Moreover, contrary to the appellant's arguments, the feature according to which "a portion of the length of said probe tip is sized to fit within Schlemm's canal" does not specify that the probe is conceived to work within Schlemm's canal, but simply that some, potentially infinitesimal, portion of the probe tip is small enough to fit within it. Contrary to the appellant's arguments, this feature does not specify how to use the probe and is not useful for describing its structural features.

3. Admissibility of auxiliary requests 4 to 9

Auxiliary requests 4 to 9 were filed with letter of 5 April 2014 and hence at a late stage of the appeal proceedings.

As admitted by the appellant, their filing was not caused by new objections raised by the board in its communication issued together with the summons to oral proceedings.

The only argument mentioned for explaining that it had been impossible to file the requests at a previous stage of the proceedings was the change of representative. However, the change of representative is generally not a reason for the admissibility of late-filed requests, even less so in the specific case where the change had taken place two and a half years before the oral proceedings.

Moreover, since all these requests still contain functional features which are not suitable for overcoming the issue of clarity raised with respect to the remaining requests, they are prima facie not allowable.

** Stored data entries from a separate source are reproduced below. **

(* ===== verification/Strlib.v ===== *)
(** * The string library (lstrlib.c)

    A library function takes the arguments of the call and returns the values
    it pushes.  Positions of the language start at 1, those of the model at
    0. *)

From S2P Require Import Prelude Clib Object Lex Auxlib Strmatch.

Section strlib.
Context `{Cenv} `{Frame}.

(** [s[i .. j-1]] *)
Definition substring (s : bytes) (i j : Z) : bytes := take (Z.to_nat (j - i)) (drop (Z.to_nat i) s).

Definition str_len (args : list TValue) : outcome (list TValue) :=
  s ← luaL_checklstring args 1; Ret [pushinteger (lenZ s)].

Definition posrelat (pos len : Z) : Z :=
  let pos := if pos <? 0 then pos + (len + 1) else pos in
  if 0 <=? pos then pos else 0.

Definition str_sub (args : list TValue) : outcome (list TValue) :=
  s ← luaL_checklstring args 1;
  let l := lenZ s in
  i ← luaL_checkinteger args 2;
  j ← luaL_optinteger args 3 (-1);
  let start := posrelat i l in
  let end_ := posrelat j l in
  let start := if start <? 1 then 1 else start in
  let end_ := if l <? end_ then l else end_ in
  if start <=? end_ then v ← text s (start - 1) (end_ - start + 1); Ret [VString v]
  else Ret [VString []].

(** [while (l--) luaL_addchar(&b, s[l])] *)
Fixpoint reverse_loop (s : bytes) (l : nat) (b : luaL_Buffer) : outcome luaL_Buffer :=
  match l with
  | O => Ret b
  | S l => c ← rd s (Z.of_nat l); reverse_loop s l (luaL_addchar b c)
  end.

Definition str_reverse (args : list TValue) : outcome (list TValue) :=
  s ← luaL_checklstring args 1;
  b ← reverse_loop s (length s) luaL_buffinit;
  Ret [VString (luaL_pushresult b)].

(** The characters of [s] through [f] *)
Fixpoint map_loop (f : Z -> Z) (s : bytes) (b : luaL_Buffer) : luaL_Buffer :=
  match s with [] => b | c :: s => map_loop f s (luaL_addchar b (f c)) end.

Definition str_lower (args : list TValue) : outcome (list TValue) :=
  s ← luaL_checklstring args 1; Ret [VString (luaL_pushresult (map_loop tolower s luaL_buffinit))].

Definition str_upper (args : list TValue) : outcome (list TValue) :=
  s ← luaL_checklstring args 1; Ret [VString (luaL_pushresult (map_loop toupper s luaL_buffinit))].

Fixpoint rep_loop (n : nat) (s : bytes) (b : luaL_Buffer) : luaL_Buffer :=
  match n with O => b | S n => rep_loop n s (luaL_addlstring b s) end.

Definition str_rep (args : list TValue) : outcome (list TValue) :=
  s ← luaL_checklstring args 1;
  n ← luaL_checkint args 2;
  Ret [VString (luaL_pushresult (rep_loop (Z.to_nat n) s luaL_buffinit))].

(** The [n] characters from [i] *)
Fixpoint byte_loop (n : nat) (s : bytes) (i : Z) : outcome (list TValue) :=
  match n with
  | O => Ret []
  | S n => c ← rd s i; vs ← byte_loop n s (i + 1); Ret (pushinteger c :: vs)
  end.

Definition str_byte (args : list TValue) : outcome (list TValue) :=
  s ← luaL_checklstring args 1;
  let l := lenZ s in
  i ← luaL_optinteger args 2 1;
  let posi := posrelat i l in
  j ← luaL_optinteger args 3 posi;
  let pose := posrelat j l in
  let posi := if posi <=? 0 then 1 else posi in
  let pose := if l <? u64 pose then l else pose in
  if pose <? posi then Ret []
  else
    let n := i32 (pose - posi + 1) in
    (if posi + n <=? pose then luaL_error (str "string slice too long") else Ret tt);;
    luaL_checkstack (lenZ args) n (str "string slice too long");;
    byte_loop (Z.to_nat n) s (posi - 1).

(** The arguments from the [i]-th one, [n] of them *)
Fixpoint char_loop (n : nat) (args : list TValue) (i : Z) (b : luaL_Buffer) : outcome luaL_Buffer :=
  match n with
  | O => Ret b
  | S n =>
      c ← luaL_checkint args i;
      luaL_argcheck (u8 c =? c) i (str "invalid value");;
      char_loop n args (i + 1) (luaL_addchar b (u8 c))
  end.

Definition str_char (args : list TValue) : outcome (list TValue) :=
  b ← char_loop (length args) args 1 luaL_buffinit;
  Ret [VString (luaL_pushresult b)].

(** ** Plain search *)

(** [memchr]: the first [c] in the [n] characters from [s] *)
Fixpoint memchr (s : bytes) (c : Z) (n : nat) : option nat :=
  match n, s with
  | S n, d :: s => if d =? c then Some O else match memchr s c n with Some i => Some (S i) | None => None end
  | _, _ => None
  end.

(** The loop of [lmemfind]: [s1] from the place looked at, which is [pos] in
    the string, with [l1] places left; [c] and [s2] are the first character
    and the others of what is looked for. *)
Fixpoint memfind_loop (fuel : nat) (s1 : bytes) (l1 : Z) (pos : Z) (c : Z) (s2 : bytes) : outcome (option Z) :=
  if 0 <? l1 then
    match memchr s1 c (Z.to_nat l1) with
    | None => Ret None
    | Some k =>
        let init := drop (S k) s1 in
        if bool_decide (take (length s2) init = s2) then Ret (Some (pos + Z.of_nat k))
        else
          match fuel with
          | O => Nofuel
          | S fuel => memfind_loop fuel init (l1 - (Z.of_nat k + 1)) (pos + Z.of_nat k + 1) c s2
          end
    end
  else Ret None.

Definition lmemfind (s1 s2 : bytes) : outcome (option Z) :=
  match s2 with
  | [] => Ret (Some 0)
  | c :: s2' =>
      if lenZ s1 <? lenZ s2 then Ret None
      else memfind_loop (length s1) s1 (lenZ s1 - lenZ s2') 0 c s2'
  end.

(** ** Captures as values *)

(** [lua_pushlstring(L, s, e - s)] in the string [src], or of no string *)
Definition push_whole (src : bytes) (whole : option (Z * Z)) : outcome TValue :=
  match whole with
  | Some (s, e) => v ← text src s (e - s); Ret (VString v)
  | None => Ret (VString [])
  end.

(** [whole] are [s] and [e], when they are not [NULL]. *)
Definition push_onecapture (src : bytes) (ms : MatchState) (i : Z) (whole : option (Z * Z)) : outcome TValue :=
  if level ms <=? i then
    if i =? 0 then push_whole src whole else luaL_error (str "invalid capture index")
  else
    '(c, _) ← get_capture i ms;
    let '(init, l) := c in
    if l =? CAP_UNFINISHED then luaL_error (str "unfinished capture")
    else if l =? CAP_POSITION then Ret (pushinteger (init + 1))
    else v ← text src init l; Ret (VString v).

(** The [n] captures from the [i]-th *)
Fixpoint captures_loop (n : nat) (src : bytes) (ms : MatchState) (i : Z) (whole : option (Z * Z)) :
  outcome (list TValue) :=
  match n with
  | O => Ret []
  | S n =>
      v ← push_onecapture src ms i whole;
      vs ← captures_loop n src ms (i + 1) whole;
      Ret (v :: vs)
  end.

(** [used] is the number of values on the stack. *)
Definition push_captures (used : Z) (src : bytes) (ms : MatchState) (whole : option (Z * Z)) : outcome (list TValue) :=
  let nlevels := if (level ms =? 0) && bool_decide (is_Some whole) then 1 else level ms in
  luaL_checkstack used nlevels (str "too many captures");;
  captures_loop (Z.to_nat nlevels) src ms 0 whole.

Definition set_level0 (ms : MatchState) : MatchState := mkMatchState 0 (capture ms).

(** ** [string.find] and [string.match] *)

(** From [s1] on: where there is a match, where it ends, and its captures *)
Fixpoint find_loop (fuel : nat) (pat src : bytes) (anchor : bool) (p s1 : Z) (ms : MatchState) :
  outcome (option (Z * Z * MatchState)) :=
  '(res, ms) ← do_match pat src s1 p (set_level0 ms);
  match res with
  | Some e => Ret (Some (s1, e, ms))
  | None =>
      if (s1 <? lenZ src) && negb anchor then
        match fuel with O => Nofuel | S fuel => find_loop fuel pat src anchor p (s1 + 1) ms end
      else Ret None
  end.

(** [strpbrk(p, SPECIALS) == NULL] *)
Definition no_specials (p : bytes) : bool := negb (existsb (strchr SPECIALS) (cstr p)).

Definition lua_toboolean (args : list TValue) (n : Z) : bool :=
  match getZ args (n - 1) with Some v => negb (l_isfalse v) | None => false end.

Definition str_find_aux (find : bool) (args : list TValue) : outcome (list TValue) :=
  s ← luaL_checklstring args 1;
  p ← luaL_checklstring args 2;
  i ← luaL_optinteger args 3 1;
  let l1 := lenZ s in
  let init := posrelat i l1 - 1 in
  let init := if init <? 0 then 0 else if l1 <? init then l1 else init in
  if find && (lua_toboolean args 4 || no_specials p) then
    s2 ← lmemfind (drop (Z.to_nat init) s) p;
    match s2 with
    | Some k => Ret [pushinteger (init + k + 1); pushinteger (init + k + lenZ p)]
    | None => Ret [VNil]
    end
  else
    c ← rd p 0;
    let anchor := c =? ch "^" in
    m ← find_loop (length s) p s anchor (if anchor then 1 else 0) init match_state0;
    match m with
    | Some (s1, res, ms) =>
        if find then
          vs ← push_captures (lenZ args + 2) s ms None;
          Ret (pushinteger (s1 + 1) :: pushinteger res :: vs)
        else push_captures (lenZ args) s ms (Some (s1, res))
    | None => Ret [VNil]
    end.

Definition str_find : list TValue -> outcome (list TValue) := str_find_aux true.
Definition str_match : list TValue -> outcome (list TValue) := str_find_aux false.

(** ** [string.gmatch] *)

(** The loop over [src], from the position [src] of the string [s] *)
Fixpoint gmatch_loop (fuel : nat) (s p : bytes) (src : Z) (ms : MatchState) : outcome (option (Z * Z * MatchState)) :=
  if src <=? lenZ s then
    match fuel with
    | O => Nofuel
    | S fuel =>
        '(e, ms) ← do_match p s src 0 (set_level0 ms);
        match e with
        | Some e => Ret (Some (src, e, ms))
        | None => gmatch_loop fuel s p (src + 1) ms
        end
    end
  else Ret None.

(** The upvalues are the string, the pattern and the position: the values,
    and the new position when it is set. *)
Definition gmatch_aux (s p : bytes) (pos : TValue) : outcome (list TValue * TValue) :=
  m ← gmatch_loop (S (length s)) s p (u64 (lua_tointeger pos)) match_state0;
  match m with
  | Some (src, e, ms) =>
      let newstart := if e =? src then e + 1 else e in
      vs ← push_captures 0 s ms (Some (src, e));
      Ret (vs, pushinteger newstart)
  | None => Ret ([], pos)
  end.

(** The upvalues of the iterator *)
Definition gmatch (args : list TValue) : outcome (bytes * bytes * TValue) :=
  s ← luaL_checklstring args 1;
  p ← luaL_checklstring args 2;
  Ret (s, p, pushinteger 0).

Definition gfind_nodef (args : list TValue) : outcome (list TValue) :=
  luaL_error (str "'string.gfind' was renamed to 'string.gmatch'").

(** ** [string.gsub] *)

(** The characters of [news]: an escape at its end takes the terminator. *)
Fixpoint add_s (news : bytes) (src : bytes) (ms : MatchState) (b : luaL_Buffer) (s e : Z) : outcome luaL_Buffer :=
  match news with
  | [] => Ret b
  | c :: news =>
      if negb (c =? L_ESC) then add_s news src ms (luaL_addchar b c) s e
      else
        match news with
        | [] => Ret (luaL_addchar b 0)
        | d :: news =>
            if negb (isdigit d) then add_s news src ms (luaL_addchar b d) s e
            else if d =? ch "0" then v ← text src s (e - s); add_s news src ms (luaL_addlstring b v) s e
            else
              v ← push_onecapture src ms (d - ch "1") (Some (s, e));
              v ← deref (luaV_tostring v);
              add_s news src ms (luaL_addvalue b v) s e
        end
  end.

(** The third argument: a function or a table, as what a call of it or an
    index of it does to the state of the program *)
Section replacement.
Context {G : Type}.
Variable call : list TValue -> ST G TValue.
Variable gettable : TValue -> ST G TValue.
Variable args : list TValue.

Definition tr : Z := lua_type args 3.

Definition add_result (src : bytes) (b : luaL_Buffer) (s e : Z) (v : TValue) : outcome luaL_Buffer :=
  if l_isfalse v then t ← text src s (e - s); Ret (luaL_addvalue b t)
  else
    match luaV_tostring v with
    | Some t => Ret (luaL_addvalue b t)
    | None => luaL_error (str "invalid replacement value (a " ++ lua_typename (ttype v) ++ str ")")
    end.

Definition add_value (src : bytes) (ms : MatchState) (b : luaL_Buffer) (s e : Z) : ST G luaL_Buffer :=
  if (tr =? LUA_TNUMBER) || (tr =? LUA_TSTRING) then
    news ← lift (luaL_checklstring args 3);
    lift (add_s news src ms b s e)
  else if tr =? LUA_TFUNCTION then
    vs ← lift (push_captures (lenZ args + lvl b + 1) src ms (Some (s, e)));
    v ← call vs;
    lift (add_result src b s e v)
  else
    k ← lift (push_onecapture src ms 0 (Some (s, e)));
    v ← gettable k;
    lift (add_result src b s e v).

(** [while (n < max_s)]: the buffer, the position, the number of matches *)
Fixpoint gsub_while (fuel : nat) (pat src : bytes) (anchor : bool) (p max_s : Z)
  (b : luaL_Buffer) (s n : Z) (ms : MatchState) : ST G (luaL_Buffer * Z * Z) :=
  if n <? max_s then
    '(e, ms) ← lift (do_match pat src s p (set_level0 ms));
    '(b, n) ← match e with
      | Some e => b ← add_value src ms b s e; mret (b, n + 1)
      | None => mret (b, n)
      end;
    let next (b : luaL_Buffer) (s : Z) :=
      if anchor then mret (b, s, n)
      else match fuel with O => nofuel | S fuel => gsub_while fuel pat src anchor p max_s b s n ms end in
    match e with
    | Some e => if s <? e then next b e
                else if s <? lenZ src then c ← lift (rd src s); next (luaL_addchar b c) (s + 1)
                else mret (b, s, n)
    | None => if s <? lenZ src then c ← lift (rd src s); next (luaL_addchar b c) (s + 1)
              else mret (b, s, n)
    end
  else mret (b, s, n).

Definition str_gsub : ST G (list TValue) :=
  src ← lift (luaL_checklstring args 1);
  p ← lift (luaL_checklstring args 2);
  max_s ← lift (luaL_optint args 4 (lenZ src + 1));
  c ← lift (rd p 0);
  let anchor := c =? ch "^" in
  lift (luaL_argcheck ((tr =? LUA_TNUMBER) || (tr =? LUA_TSTRING) || (tr =? LUA_TFUNCTION) || (tr =? LUA_TTABLE)) 3
    (str "string/function/table expected"));;
  '(b, s, n) ← gsub_while (length src) p src anchor (if anchor then 1 else 0) max_s luaL_buffinit 0 0 match_state0;
  rest ← lift (text src s (lenZ src - s));
  mret [VString (luaL_pushresult (luaL_addlstring b rest)); pushinteger n].
End replacement.
End strlib.

(** ** Examples *)

Section examples.
#[local] Instance ex_env : Cenv := {| sprintf _ _ := []; BUFSIZ := 8192; int_overflow _ := 0; long_overflow _ := 0; ulong_overflow _ := 0 |}.
#[local] Instance ex_frame : Frame := {| in_frame := true; namewhat := []; name := None; luaL_where := [] |}.

Definition strings (l : list string) : list TValue := (fun s => VString (str s)) <$> l.

Definition result_of {A} (m : outcome (list TValue * A)) : option (list TValue) :=
  match m with Ret (v, _) => Some v | _ => None end.

Example sub_ex : str_sub (strings ["hello"%string] ++ [pushinteger (-3); pushinteger 10]) = Ret (strings ["llo"%string]).
Proof. vm_compute. reflexivity. Qed.
Example find_ex1 : str_find (strings ["a.b.c"; "b.c"]%string) = Ret [pushinteger 3; pushinteger 5].
Proof. vm_compute. reflexivity. Qed.
Example find_ex2 : str_find (strings ["key = value"; "(%a+)%s*="; "2"]%string) =
  Ret [pushinteger 2; pushinteger 5; VString (str "ey")].
Proof. vm_compute. reflexivity. Qed.
Example match_ex6 : str_match (strings ["2024-05"; "(%d+)-(%d+)"]%string) = Ret (strings ["2024"; "05"]%string).
Proof. vm_compute. reflexivity. Qed.
Example gsub_ex1 : result_of (str_gsub (fun _ => mret VNil) (fun _ => mret VNil)
  (strings ["hello world"; "(%w+)"; "<%1>"]%string) tt) = Some [VString (str "<hello> <world>"); pushinteger 2].
Proof. vm_compute. reflexivity. Qed.
Example gsub_ex2 : result_of (str_gsub (fun _ => mret VNil) (fun _ => mret VNil)
  (strings ["abc"; ""; "-"]%string) tt) = Some [VString (str "-a-b-c-"); pushinteger 4].
Proof. vm_compute. reflexivity. Qed.
End examples.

In the light of these findings, auxiliary requests 4 to 9 are not admitted into the proceedings.

4. Reimbursement of the appeal fee

Rule 103(1)a EPC stipulates as a precondition for reimbursement of the appeal fees that the appeal must be allowable.

Since in the present case the board has dismissed the appeal, this precondition is not met and the appeal fee cannot be reimbursed.

Order

For these reasons it is decided that:

For these reasons it is decided that:

1. The appeal is dismissed

2. The request for reimbursement of the appeal fee is refused.